Rep. Marjorie Taylor Greene, R-Georgia, took the first step toward ousting House Speaker Mike Johnson on Friday, filing a resolution calling for his removal after he pushed a $1.2 trillion bipartisan spending bill that angered the hard right.
“Today I tabled a motion to withdraw after President Johnson betrayed our convention and violated our rules,” Ms. Green said shortly after the package, which was needed to avert a partial government shutdown after midnight, was passed.
While Ms. Green said she would not seek an immediate vote to oust Mr. Johnson, her move was an extraordinary challenge to his leadership and the second time in less than six months that divided House Republicans have fired their own speaker. .
“It’s more of a warning than a pink slip,” Ms. Green told reporters on the Capitol steps. “We need a new speaker.”
Ms. Green’s resolution, tabled while the spending bill was still being voted on, created a major test for Mr. Johnson and was another tumultuous moment in a vicious year for the House under a split Republican majority. .
Ms. Greene declined to say Friday whether she would seek to invoke a privilege available to any member of the House to force an early vote to remove Mr. Johnson, leaving lawmakers with a litany of questions and uncertainty as depart for a scheduled two-week break. But her resolution at least held out the possibility that Mr. Johnson could become the second Republican speaker to face ouster from his colleagues, less than six months after GOP rebels fired Kevin McCarthy, making him the first who was ever removed from office.
Before the vote began on Friday, Ms. Green stood on the floor of the House to attack the spending bill, calling it a victory for Democrats and aggressive measures that she said funded progressive policies.
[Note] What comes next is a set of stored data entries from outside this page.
(* ===== verification/Archive.v ===== *)
(** * src/archive.rs: what is sent *)

From S2P Require Import Prelude Str Libs Fs Protocol.

Inductive Source : Type :=
| Blob (kind : Kind) (name : string) (entries : list Entry) (total_size : Z)
    (transfer_id : string) (file : path) (spool : option path)
| Text (content transfer_id : string).

Definition transfer_id (s : Source) : string :=
  match s with Blob _ _ _ _ tid _ _ => tid | Text _ tid => tid end.

(** A file under the inputs: relative path, path, size, modification time. *)
Record FileRec : Type := { fr_rel : string; fr_abs : string; fr_size : Z; fr_mtime : Z }.

(** What [fs::metadata] and [walkdir] report of an input: a regular file's
    size and modification time, if it has one after the epoch; a directory's
    entries in file-name order, or what fails on the walk. *)
Record Meta : Type := { m_len : Z; m_modified : option Z }.
Record WalkEntry : Type := { w_path : string; w_is_file : bool; w_meta : res Meta }.
Inductive Metadata : Type :=
| MFile (m : Meta)
| MDir (walk : list (res WalkEntry))
| MOther.

Definition mtime_secs (m : Meta) : Z := default 0 (m_modified m).

(** [path.strip_prefix(input)] and the separator normalised. *)
Definition replace_char (a b : Ascii.ascii) : string -> string :=
  fix go s := match s with
              | EmptyString => EmptyString
              | String c s' => String (if Ascii.eqb c a then b else c) (go s')
              end.
Definition strip_base (input p : string) : res string :=
  ok_or (EMsg "prefix not found") (strip_prefix (trim_end_char "/" input +:+ "/") p).

Section collect.
Variable metadata : string -> res Metadata.

Fixpoint collect_walk (base_name input : string) (w : list (res WalkEntry)) (files : list FileRec)
    : res (list FileRec) :=
  match w with
  | [] => mret files
  | entry :: w' =>
      entry ← entry;
      if negb (w_is_file entry) then collect_walk base_name input w' files
      else
        rel ← strip_base input (w_path entry);
        m ← w_meta entry;
        collect_walk base_name input w'
          (files ++ [{| fr_rel := base_name +:+ "/" +:+ replace_char "\" "/" rel; fr_abs := w_path entry;
                        fr_size := m_len m; fr_mtime := mtime_secs m |}])
  end.

Fixpoint collect_inputs (paths : list string) (files : list FileRec) : res (list FileRec) :=
  match paths with
  | [] => mret files
  | input :: paths' =>
      meta ← context ("cannot read " +:+ input) (metadata input);
      base_name ← ok_or (EMsg "path has no file name") (file_name input);
      files ← match meta with
              | MFile m => mret (files ++ [{| fr_rel := base_name; fr_abs := input;
                                              fr_size := m_len m; fr_mtime := mtime_secs m |}])
              | MDir w => collect_walk base_name input w files
              | MOther => Err (EMsg (input +:+ " is neither a file nor a directory"))
              end;
      collect_inputs paths' files
  end.

(** [files.sort_by(|a, b| a.0.cmp(&b.0))], a stable sort by the bytes of the
    relative path. *)
Fixpoint sort_insert (x : FileRec) (l : list FileRec) : list FileRec :=
  match l with
  | [] => [x]
  | y :: l' => if String.leb (fr_rel x) (fr_rel y) then x :: y :: l' else y :: sort_insert x l'
  end.
Definition sort_files (l : list FileRec) : list FileRec := foldr sort_insert [] l.

Definition collect_files (paths : list string) : res (list FileRec) :=
  files ← collect_inputs paths [];
  mret (sort_files files).
End collect.

(** What [fingerprint] feeds the hasher for a file. *)
Definition fingerprint_entry (f : FileRec) : bytes :=
  as_bytes (fr_rel f) ++ [Byte.x00] ++ to_le 8 (fr_size f) ++ [Byte.x00] ++ to_le 8 (fr_mtime f)
  ++ [Byte.x0a].

Section archive.
Context `{Blake3}.

Definition fingerprint_loop (h : hasher) (files : list FileRec) : hasher :=
  fold_left (fun h f =>
    let h := hasher_update h (as_bytes (fr_rel f)) in
    let h := hasher_update h [Byte.x00] in
    let h := hasher_update h (to_le 8 (fr_size f)) in
    let h := hasher_update h [Byte.x00] in
    let h := hasher_update h (to_le 8 (fr_mtime f)) in
    hasher_update h [Byte.x0a]) files h.
Definition fingerprint (files : list FileRec) : string :=
  String.substring 0 32 (hex_encode (hasher_finalize (fingerprint_loop hasher_new files))).

Definition prepare_text (content : string) : Source :=
  Text content (String.substring 0 32 (hex_encode (blake3_hash (as_bytes content)))).

(** [spool] is the fresh temporary file; [cwd] resolves relative paths;
    [tar_append] is [tar::Builder]'s [append_path_with_name], [tar_finish]
    its [finish]. The temporary file is deleted when the [Source] is dropped,
    after the transfer; here it stays. *)
Definition prepare (metadata : string -> res Metadata) (cwd spool : path)
    (tar_append : path -> string -> io unit) (tar_finish : io unit) (paths : list string) : io Source :=
  match paths with
  | [] => io_lift (Err (EMsg "nothing to send"))
  | path0 :: rest =>
      files ← io_lift (collect_files metadata paths);
      match files with
      | [] => io_lift (Err (EMsg "no regular files found in the given paths"))
      | file0 :: more =>
          let tid := fingerprint files in
          let entries := map (fun f => {| e_path := fr_rel f; e_size := fr_size f |}) files in
          let is_file := match metadata path0 with Ok (MFile _) => true | _ => false end in
          if match rest, more with [], [] => is_file | _, _ => false end then
            mret (Blob KFile (fr_rel file0) entries (fr_size file0) tid (join cwd (fr_abs file0)) None)
          else
            _ ← io_context "creating tar spool file" (open_rw spool true);
            _ ← foldr (fun fr k => _ ← tar_append (join cwd (fr_abs fr)) (fr_rel fr); k) (mret tt : io unit) files;
            _ ← tar_finish;
            total_size ← file_len spool;
            mret (Blob KTar "b2p-bundle.tar" entries total_size tid spool (Some spool))
      end
  end.

(** [tar::Archive::unpack] of the file's content. *)
Definition unpack_tar (tar_unpack : bytes -> path -> io unit) (tar_path out_dir : path) : io unit :=
  b ← fs_read tar_path;
  io_context "unpacking received archive" (tar_unpack b out_dir).
End archive.

(** ** Lemmas *)

Lemma fingerprint_loop_cons `{Blake3} h f files :
  fingerprint_loop h (f :: files) = fingerprint_loop (hasher_update h (fingerprint_entry f)) files.
Proof.
  unfold fingerprint_loop at 1. cbn [fold_left]. rewrite !hasher_update_app.
  unfold fingerprint_entry. rewrite !app_assoc. done.
Qed.
Lemma fingerprint_loop_spec `{Blake3} h files :
  fingerprint_loop h files = hasher_update h (concat (map fingerprint_entry files)).
Proof.
  revert h. induction files as [|f files IH]; intros h.
  - simpl. by rewrite hasher_update_nil.
  - by rewrite fingerprint_loop_cons, IH, hasher_update_app.
Qed.

(** A byte list without a byte is delimited by it. *)
Lemma delimited (x : byte) (a b u v : bytes) :
  ~ x ∈ a -> ~ x ∈ b -> a ++ (x :: u) = b ++ (x :: v) -> a = b /\ u = v.
Proof.
  revert b. induction a as [|y a IH]; intros [|z b] Ha Hb E; simpl in E.
  - by injection E.
  - injection E as <- _. by destruct Hb; left.
  - injection E as -> _. by destruct Ha; left.
  - injection E as -> E. apply not_elem_of_cons in Ha as [_ ?], Hb as [_ ?].
    by destruct (IH b) as [-> ->].
Qed.

Definition file_key (f : FileRec) : string * Z * Z := (fr_rel f, fr_size f, fr_mtime f).
(** File names hold no NUL; sizes and times are 64-bit. *)
Definition file_ok (f : FileRec) : Prop :=
  (Byte.x00 ∉ as_bytes (fr_rel f)) /\ u64_ok (fr_size f) /\ u64_ok (fr_mtime f).

Lemma fingerprint_entry_inj f g u v :
  file_ok f -> file_ok g -> fingerprint_entry f ++ u = fingerprint_entry g ++ v ->
  file_key f = file_key g /\ u = v.
Proof.
  intros (Hf & Hfs & Hfm) (Hg & Hgs & Hgm) E. unfold fingerprint_entry in E.
  rewrite <- !app_assoc in E. cbn [app] in E. apply delimited in E as [Er E]; [|done|done].
  assert (Hl : forall x y : Z, length (to_le 8 x) = length (to_le 8 y)) by (intros; by rewrite !length_to_le).
  apply app_inj_1 in E as [Es E]; [|apply Hl]. apply (f_equal tail) in E. cbn [tail] in E.
  apply app_inj_1 in E as [Em E]; [|apply Hl]. apply (f_equal tail) in E. cbn [tail] in E.
  pose proof (to_le_inj 8 (fr_size f) (fr_size g) Hfs Hgs Es) as Es'.
  pose proof (to_le_inj 8 (fr_mtime f) (fr_mtime g) Hfm Hgm Em) as Em'.
  apply as_bytes_inj in Er. unfold file_key. by rewrite Er, Es', Em'.
Qed.
Lemma fingerprint_entry_cons f : exists x l, fingerprint_entry f = x :: l.
Proof. unfold fingerprint_entry. destruct (as_bytes (fr_rel f)); simpl; eauto. Qed.

Lemma sort_insert_perm x l : sort_insert x l ≡ₚ x :: l.
Proof.
  induction l as [|y l IH]; simpl; [done|]. destruct (String.leb _ _); [done|].
  rewrite IH. apply Permutation_swap.
Qed.
Lemma sort_files_perm l : sort_files l ≡ₚ l.
Proof. induction l as [|x l IH]; simpl; [done|]. by rewrite sort_insert_perm, IH. Qed.

Definition rel_le (a b : FileRec) : Prop := String.leb (fr_rel a) (fr_rel b) = true.
Lemma string_leb_total a b : String.leb a b = false -> String.leb b a = true.
Proof. intros H. destruct (String.leb_total a b) as [E|E]; congruence. Qed.
Lemma ascii_compare_trans a b c : Ascii.compare a b = Lt -> Ascii.compare b c = Lt -> Ascii.compare a c = Lt.
Proof. unfold Ascii.compare. rewrite !N.compare_lt_iff. lia. Qed.
Lemma ascii_compare_eq a b : Ascii.compare a b = Eq -> a = b.
Proof. apply Ascii.compare_eq_iff. Qed.
Lemma string_leb_trans a b c : String.leb a b = true -> String.leb b c = true -> String.leb a c = true.
Proof.
  unfold String.leb. revert b c. induction a as [|x a IH]; intros [|y b] [|z c]; simpl; try done.
  destruct (Ascii.compare x y) eqn:E1; [apply ascii_compare_eq in E1 as ->| |done].
  - destruct (Ascii.compare y z) eqn:E2; [apply IH|done|done].
  - intros _. destruct (Ascii.compare y z) eqn:E2; [|intros _|done].
    + apply ascii_compare_eq in E2 as ->. by rewrite E1.
    + by rewrite (ascii_compare_trans x y z).
Qed.
Lemma sort_insert_sorted x l : StronglySorted rel_le l -> StronglySorted rel_le (sort_insert x l).
Proof.
  induction 1 as [|y l Hs IH Hy]; simpl; [by repeat constructor|].
  destruct (String.leb (fr_rel x) (fr_rel y)) eqn:E.
  - constructor; [by constructor|]. constructor; [done|]. eapply Forall_impl; [exact Hy|].
    intros z Hz. by eapply string_leb_trans.
  - constructor; [done|]. rewrite sort_insert_perm. constructor; [by apply string_leb_total|done].
Qed.
Lemma sort_files_sorted l : StronglySorted rel_le (sort_files l).
Proof. induction l as [|x l IH]; simpl; [constructor|]. by apply sort_insert_sorted. Qed.

(** ** Properties *)

(** The transfer id is the first 32 digits of the hash of a byte string that
    determines every file's relative path, size and modification time, in
    order: two lists of files that differ in one of these have different byte
    strings. *)
Theorem fingerprint_binds `{Blake3} files files' :
  Forall file_ok files -> Forall file_ok files' ->
  fingerprint files = String.substring 0 32 (hex_encode (blake3_hash (concat (map fingerprint_entry files))))
  /\ (concat (map fingerprint_entry files) = concat (map fingerprint_entry files') ->
      map file_key files = map file_key files').
Proof.
  intros Hf Hf'. split.
  - unfold fingerprint, blake3_hash. by rewrite fingerprint_loop_spec.
  - revert files' Hf'. induction Hf as [|f files Hf Hfs IH]; intros [|g files'] Hg E; simpl in *.
    + done.
    + destruct (fingerprint_entry_cons g) as (x & l & El). by rewrite El in E.
    + destruct (fingerprint_entry_cons f) as (x & l & El). by rewrite El in E.
    + apply Forall_cons in Hg as [Hg Hgs].
      apply fingerprint_entry_inj in E as [E1 E2]; [|done|done]. by rewrite E1, (IH files').
Qed.
Lemma fingerprint_binds_witness :
  let f := {| fr_rel := "a"; fr_abs := "/a"; fr_size := 3; fr_mtime := 5 |} in
  let g := {| fr_rel := "a"; fr_abs := "/x/a"; fr_size := 3; fr_mtime := 5 |} in
  concat (map fingerprint_entry [f]) = concat (map fingerprint_entry [g])
  /\ map file_key [f] = map file_key [g].
Proof.
  split; [reflexivity|].
  apply (fingerprint_binds (H := Toy.blake3) [_] [_]); [| |reflexivity].
  all: constructor; [|constructor]; split; [|by split; vm_compute; split; congruence].
  all: apply (bool_decide_unpack _); vm_compute; done.
Defined.

(** Collecting keeps exactly the files found, in increasing order of relative
    path. *)
Theorem collect_files_sorted metadata paths files :
  collect_files metadata paths = Ok files ->
  StronglySorted rel_le files
  /\ exists found, collect_inputs metadata paths [] = Ok found /\ files ≡ₚ found.
Proof.
  unfold collect_files. destruct (collect_inputs metadata paths []) as [found| |] eqn:E; [|done|done].
  intros [= <-]. split; [apply sort_files_sorted|]. exists found. split; [done|apply sort_files_perm].
Qed.
Definition example_meta (p : string) : res Metadata :=
  if String.eqb p "/d" then
    Ok (MDir [Ok {| w_path := "/d"; w_is_file := false; w_meta := Err EJson |};
              Ok {| w_path := "/d/x"; w_is_file := true; w_meta := Ok {| m_len := 3; m_modified := None |} |}])
  else if String.eqb p "/a.txt" then Ok (MFile {| m_len := 7; m_modified := Some 9 |})
  else Err (EIo "No such file or directory").
Lemma collect_files_sorted_witness :
  map fr_rel (default [] (ok (collect_files example_meta ["/d"; "/a.txt"]))) = ["a.txt"; "d/x"]
  /\ StronglySorted rel_le (default [] (ok (collect_files example_meta ["/d"; "/a.txt"]))).
Proof.
  split; [vm_compute; reflexivity|].
  apply (collect_files_sorted example_meta ["/d"; "/a.txt"]). vm_compute. reflexivity.
Defined.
“This is not a Republican bill. this is a Chuck Schumer bill, controlled by Democrats,” Ms. Green said on the House floor Friday morning.
And after his vote, he expressed outrage that Mr. Johnson had broken an unwritten but sacred rule among Republicans against introducing any legislation that does not have the support of a majority of their members. Fewer than half of Republicans supported the bill after a rally against it, protesting that it did not sufficiently curb spending or contain the conservative policy demands they had been pushing, including tough restrictions on immigration.
Ms. Green’s move was the culmination of months of discontent among right-wing lawmakers with the leadership of Mr. Johnson, an ultraconservative Republican who won unanimous support to become speaker in October but has angered his right wing by cutting a series of deals with Democrats to keep the government funded.
On the Friday morning before the vote, Ms. Green told Stephen K. Bannon, a former Trump administration adviser, during his “War Room” program that she had considered whether or not to seek Mr. Johnson’s impeachment in a “minute- per minute”.
“Our majority has been completely handed over to the Democrats,” Ms Green said on the floor shortly before she tabled her proposal, echoing complaints from far-right members of her party that the spending packages agreed by Mr Johnson were a failure of the majority. their.
“That was our strength. That was our leverage. This was our opportunity to secure the border and he didn’t do it,” Ms Green told reporters before leaving the Capitol on Friday. “It’s treason.”
If put to a vote, Ms. Green’s resolution would mark the second time in more than 100 years that a lawmaker has used a tool more often used as a threat by disgruntled lawmakers against their speaker than as a genuine effort to oust them.
If she moves to force the issue, Ms. Green could face a steep challenge to muster the majority to oust Mr. Johnson. House Republicans are wary of plunging the chamber into another period of chaos like the one that paralyzed the House for weeks after Mr. McCarthy’s ouster.
Representative Matt Gaetz, the Florida Republican who led the charge to oust Mr. McCarthy, told reporters on Thursday that he would not seek the same fate for Mr. Johnson because he would risk allowing a Democrat to is elected president.
And while Democrats unanimously backed the move to oust Mr. McCarthy last fall, they recently said they would be willing to bail out Mr. Johnson if he faced a similar threat. Representative Hakeem Jeffries of New York, the minority leader, told the New York Times that he believed “a reasonable number” of his fellow Democrats would protect the Republican speaker from removal if he faced a GOP revolt for allowing a vote on a foreign aid bill. which includes money for Ukraine.
Asked Friday about the prospect of Democrats joining a coalition to save the Republican speaker, Mr. Jeffries said his earlier comments were “an observation, not a statement,” adding that he would have to speak to his members ” for the best way. to move.”
Carl Hulse and Luke Broadwater contributed to the report.